How Yoga Saved My Life
I'm ashamed to admit this: I used to make fun of yoga. I once even wrote in an article for a national magazine that only granola-crunching, Volkswagen van-driving, Birkenstock-wearing noodle necks (I did use the term "noodle neck") bothered with yoga, clearly because they couldn't hack a real workout. Of course, I had never actually practiced yoga; Down Dog was just a command I gave my pug. I am thankful to have lived long enough to know better. And when I say that, I mean it literally.
Two years ago I took my horse Harley for a ride in the Southern California canyons near my stable. That day I was particularly stressed and preoccupied with some now-forgotten problem. I hoped my headache would fade into the pounding of hooves as they beat across the trail. It is a remedy I've turned to throughout my life on hundreds of rides, since I was old enough to sit in a saddle. So when Harley balked at crossing a small creek, I was irritated and impatient.
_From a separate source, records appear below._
(** Where no line of the log carries whitespace besides its terminator,
    [is_image_posted] is the specification's [isPosted]. *)
Lemma is_image_posted_agrees_with_spec (path : str) (w : World) :
  (∀ log line, files w !! LOG_FILE = Some log →
     line ∈ readlines (universal_newlines log) →
     strip line = strip_terminator line) →
  out (is_image_posted path w) = Returned (isPosted_spec path w).
Proof.
  intros H. rewrite is_image_posted_run. cbn [out]. f_equal.
  unfold isPosted_spec, stripped_lines. destruct (files w !! LOG_FILE) as [log|] eqn:Hl; [|done].
  assert (strip <$> readlines (universal_newlines log)
          = strip_terminator <$> readlines (universal_newlines log)) as ->;
    [|done].
  apply list_fmap_ext. intros i line Hi.
  eapply H; [done|]. by eapply list_elem_of_lookup_2.
Qed.

(** Under the same condition, the stripped lines are the lines of the
    specification. *)
Lemma stripped_lines_agree_with_spec (path : str) (w : World) :
  (∀ log line, files w !! LOG_FILE = Some log →
     line ∈ readlines (universal_newlines log) →
     strip line = strip_terminator line) →
  path ∈ stripped_lines w ↔ isPosted_spec path w = true.
Proof.
  intros H. pose proof (is_image_posted_agrees_with_spec path w H) as Heq.
  rewrite is_image_posted_run in Heq. cbn [out] in Heq.
  injection Heq as <-. by rewrite bool_decide_eq_true.
Qed.


(** ** The size adapter and the posting run *)

Section BotFacts.
Context {pil : PIL} {client : Atproto} (U P : option str).

Lemma compress_image_files (p : str) (w : World) :
  let fs' := files (world (compress_image p w)) in
  fs' = files w
  ∨ (∃ c1, fs' = <[p ++ lit "_compressed.jpg" := c1]> (files w))
  ∨ (∃ c1 c2, fs' = <[p ++ lit "_resized.jpg" := c2]>
                      (<[p ++ lit "_compressed.jpg" := c1]> (files w))).
Proof.
  unfold compress_image. repeat munfold.
  destruct (files w !! p) as [c|] eqn:Hc; mred; [|by left].
  destruct (Z.of_nat (length c) <=? 976560)%Z; mred; [by left|].
  rewrite Hc; mred.
  destruct (Image_open c) as [im|]; mred; [|by left].
  destruct (convert_RGB im) as [rgb|]; mred; [|by left].
  destruct (decide (p ++ lit "_compressed.jpg" ∈ readonly w)); mred; [by left|].
  rewrite lookup_insert_eq. mred.
  destruct (_ <=? 976560)%Z; mred; [by right; left; eexists|].
  destruct (int_of_float _); mred; [|by right; left; eexists].
  destruct (int_of_float _); mred; [|by right; left; eexists].
  destruct (resize _ _); mred; [|by right; left; eexists].
  destruct (decide (p ++ lit "_resized.jpg" ∈ readonly w)); mred;
    [by right; left; eexists|].
  by right; right; eexists _, _.
Qed.

Lemma post_to_bluesky_run (w : World) :
  PostRun U P w (emitted (post_to_bluesky U P w))
    (files (world (post_to_bluesky U P w))).
Proof.
  destruct (get_next_image_run (lit "images/") w) as (x' & ds & Hperm & Hsel).
  change (lit "images/" ++ lit "*") with (lit "images/*") in Hperm.
  unfold post_to_bluesky, client_login, client_upload_blob,
    client_create_record, log_posted_image. munfold.
  destruct (login U P) as [did|e] eqn:Hlogin; cbn [out world emitted app];
    [|by apply LoginFailed].
  rewrite Hsel.
  destruct (find (unposted w) x') as [p|] eqn:Hfind; cycle 1.
  { mred. pose proof (proj1 (find_unposted_None _ _) Hfind) as Hall.
    eapply (NothingToPost _ _ _ did); [done| |].
    - left. intros p Hp. apply Hall. by rewrite Hperm.
    - destruct x'; set_solver. }
  apply find_unposted_Some in Hfind as [Hin Hnot]. rewrite Hperm in Hin.
  cbn [truthy negb].
  destruct (bool_decide (p = [])) eqn:Hp; cbn [negb].
  { apply bool_decide_eq_true in Hp as ->. mred.
    eapply (NothingToPost _ _ _ did); [done|by right|].
    destruct x'; set_solver. }
  apply bool_decide_eq_false in Hp.
  destruct x' as [|image rest].
  { apply Permutation_nil_l in Hperm. rewrite <- Hperm in Hin. set_solver. }
  mred. rewrite is_image_posted_run.
  change (stripped_lines (set_entropy ds w)) with (stripped_lines w).
  rewrite bool_decide_false by done.
  mred.
  assert (selectable w p) as Hsel' by done.
  destruct (files w !! p) as [c|] eqn:Hc; mred; [|by eapply ImageUnreadable].
  destruct (upload_blob c) as [b|e] eqn:Hup; mred; [|by eapply UploadFailed].
  change ({| repo := did; collection := _; record := _ |})
    with (record_for did b).
  destruct (create_record (record_for did b)) as [[]|e] eqn:Hcr; mred;
    [|by eapply SubmitFailed].
  destruct (decide (LOG_FILE ∈ readonly w)) as [Hro|Hro]; mred;
    [by eapply PostedNotLogged|].
  destruct (decide (encodable (p ++ [LF]))) as [Henc|Henc]; mred;
    rewrite encodable_line in Henc.
  - by eapply PostedAndLogged.
  - by eapply PostedNotEncoded.
Qed.


Lemma path_neq_suffixed (p suffix : str) : suffix ≠ [] → p ≠ p ++ suffix.
Proof.
  intros Hs Heq. apply (f_equal length) in Heq. rewrite length_app in Heq.
  destruct suffix; [done|]. simpl in Heq. lia.
Qed.

(** *** The three ways through [compress_image] *)

Lemma compress_image_unchanged (p : str) (w : World) (c : list N) :
  files w !! p = Some c →
  (Z.of_nat (length c) ≤ 976560)%Z →
  compress_image p w = Build_Result (Returned p) w [].
Proof.
  intros Hc Hsize. unfold compress_image. repeat munfold.
  rewrite Hc. mred. by rewrite (proj2 (Z.leb_le _ _) Hsize).
Qed.

Lemma compress_image_undecodable
    (p : str) (w : World) (c : list N) (e : exn) :
  files w !! p = Some c →
  (976560 < Z.of_nat (length c))%Z →
  Image_open c = Raised e →
  compress_image p w =
  Build_Result (Raised e) w [Printed (Compressing p)].
Proof.
  intros Hc Hsize Hopen. unfold compress_image. repeat munfold.
  rewrite Hc. mred. rewrite (proj2 (Z.leb_gt _ _) Hsize). mred.
  rewrite Hc. mred. by rewrite Hopen.
Qed.

Lemma compress_image_unconvertible
    (p : str) (w : World) (c : list N) (im : Image) (e : exn) :
  files w !! p = Some c →
  (976560 < Z.of_nat (length c))%Z →
  Image_open c = Returned im →
  convert_RGB im = Raised e →
  compress_image p w =
  Build_Result (Raised e) w [Printed (Compressing p)].
Proof.
  intros Hc Hsize Hopen Hconv. unfold compress_image. repeat munfold.
  rewrite Hc. mred. rewrite (proj2 (Z.leb_gt _ _) Hsize). mred.
  rewrite Hc. mred. rewrite Hopen. mred. by rewrite Hconv.
Qed.

Lemma compress_image_compressed
    (p : str) (w : World) (c : list N) (im rgb : Image) :
  let compressed := encode_JPEG rgb 85 true in
  files w !! p = Some c →
  (976560 < Z.of_nat (length c))%Z →
  Image_open c = Returned im →
  convert_RGB im = Returned rgb →
  p ++ lit "_compressed.jpg" ∉ readonly w →
  (Z.of_nat (length compressed) ≤ 976560)%Z →
  compress_image p w =
  Build_Result (Returned (p ++ lit "_compressed.jpg"))
    (set_files (<[p ++ lit "_compressed.jpg" := compressed]> (files w)) w)
    [Printed (Compressing p)].
Proof.
  intros compressed Hc Hsize Hopen Hconv Hro Hcsize.
  unfold compress_image. repeat munfold.
  rewrite Hc. mred. rewrite (proj2 (Z.leb_gt _ _) Hsize). mred.
  rewrite Hc. mred. rewrite Hopen. mred. rewrite Hconv. mred.
  rewrite decide_False by done. mred.
  rewrite lookup_insert_eq. mred.
  fold compressed. by rewrite (proj2 (Z.leb_le _ _) Hcsize).
Qed.

Lemma compress_image_resized
    (p : str) (w : World) (c : list N) (im rgb : Image)
    (csize new_width new_height : Z) (resized : Image) :
  let compressed := encode_JPEG rgb 85 true in
  let size_ratio := PrimFloat.mul (truediv 976560 csize) float_0_9 in
  files w !! p = Some c →
  (976560 < Z.of_nat (length c))%Z →
  Image_open c = Returned im →
  convert_RGB im = Returned rgb →
  p ++ lit "_compressed.jpg" ∉ readonly w →
  p ++ lit "_resized.jpg" ∉ readonly w →
  Z.of_nat (length compressed) = csize →
  (976560 < csize)%Z →
  int_of_float (PrimFloat.mul (float_of_int (width im)) size_ratio)
    = Returned new_width →
  int_of_float (PrimFloat.mul (float_of_int (height im)) size_ratio)
    = Returned new_height →
  resize rgb (new_width, new_height) = Returned resized →
  compress_image p w =
  Build_Result (Returned (p ++ lit "_resized.jpg"))
    (set_files
       (<[p ++ lit "_resized.jpg" := encode_JPEG resized 85 true]>
          (<[p ++ lit "_compressed.jpg" := compressed]> (files w)))
       w)
    [Printed (Compressing p); Printed (Resizing p)].
Proof.
  intros compressed size_ratio Hc Hsize Hopen Hconv Hro1 Hro2 Hcsize Hbig
    Hw Hh Hres.
  unfold compress_image. repeat munfold.
  rewrite Hc. mred. rewrite (proj2 (Z.leb_gt _ _) Hsize). mred.
  rewrite Hc. mred. rewrite Hopen. mred. rewrite Hconv. mred.
  rewrite decide_False by done. mred.
  rewrite lookup_insert_eq. mred.
  fold compressed. rewrite Hcsize.
  rewrite (proj2 (Z.leb_gt _ _) Hbig). mred.
  fold size_ratio. rewrite Hw. mred. rewrite Hh. mred. rewrite Hres. mred.
  by rewrite decide_False by done.
Qed.

(** C3.  For every stored file of at most 976,560 bytes (that many
    included), whatever the codec, [compress_image] returns the path it
    was given and leaves the world as it was: nothing is decoded or
    encoded, no file is written and nothing is printed. *)
Theorem compress_image_within_ceiling (p : str) (w : World) (c : list N) :
  files w !! p = Some c →
  (Z.of_nat (length c) ≤ 976560)%Z →
  compress_image p w = Build_Result (Returned p) w []
  ∧ files (world (compress_image p w)) !! (p ++ lit "_compressed.jpg")
    = files w !! (p ++ lit "_compressed.jpg").
Proof.
  intros Hc Hsize. by rewrite (compress_image_unchanged p w c).
Qed.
"Don't be a sissy," I told him, jumping off to lead him through the water. "I don't have time to talk you into this." Harley seemed content to have me lead him, but when I skipped over a stone to avoid getting my boot wet, he suddenly reared back on his haunches.
Even as I write this I recall my shock and surprise when the bony force of his knee hits my back and the sickening feeling as I realize: My 2,000-pound thoroughbred is jumping the water. And he's landing on top of me.
There is a sense of being flung, as if caught by tornado winds, and then dirt in my mouth, then the odd beauty of the angle formed by my arm, reins still in hand, as it pops out of my shoulder. Strangely, I feel no pain, aware only of how mammoth my horse appears as he stands over me. His muscles quiver. I think his sweat drips onto my face; perhaps it is my own. As his body pulls away, I see the flash of a steel-shod hoof as it strikes downward. Then I hear the crack of something, loud as gunfire, and look to see the bones of my left leg snapped apart like dry kindling.
Harley's hind hoof had come through my left shin, cutting through the bones, muscles, ligaments, arteries, and veins. Three fingers' width of calf muscle and sinew formed a gristly hinge. I remember feeling above myself, observing the way so much blood can form a kind of adobe as it flows into the earth, the opalescence of exposed bone, the leg separate and unmoving at the side of a woman's body, which I recognized as my own.
I don't know how long I lay there before I screamed for help. Time had no measure. I remember thinking about a conversation with a friend; it was like a home movie playing in my head. I was lamenting a string of bad luck that had come my way; she wasn't sympathetic. "God touches us with a feather to get our attention," she said to me. "Then if we don't listen, He starts throwing bricks."
My blood pooled around me. Harley put his nose to my face. I thought: the brick. Finally, this is the brick.
I was saved by Edward Albert, Jr., an actor whose face I recognized, a disorienting fact that made me think perhaps I was in fact already dead and had been sent to a special purgatory for Los Angelenos. He kept me from bleeding to death by pinching the artery with his fingers; his daughter directed the paramedics to us when they couldn't find the trail. Edward never let go of my hand as we waited for the medi-vac helicopter to take me to UCLA's trauma center. "Your life will change because of this," he told me, "in ways you can't imagine now."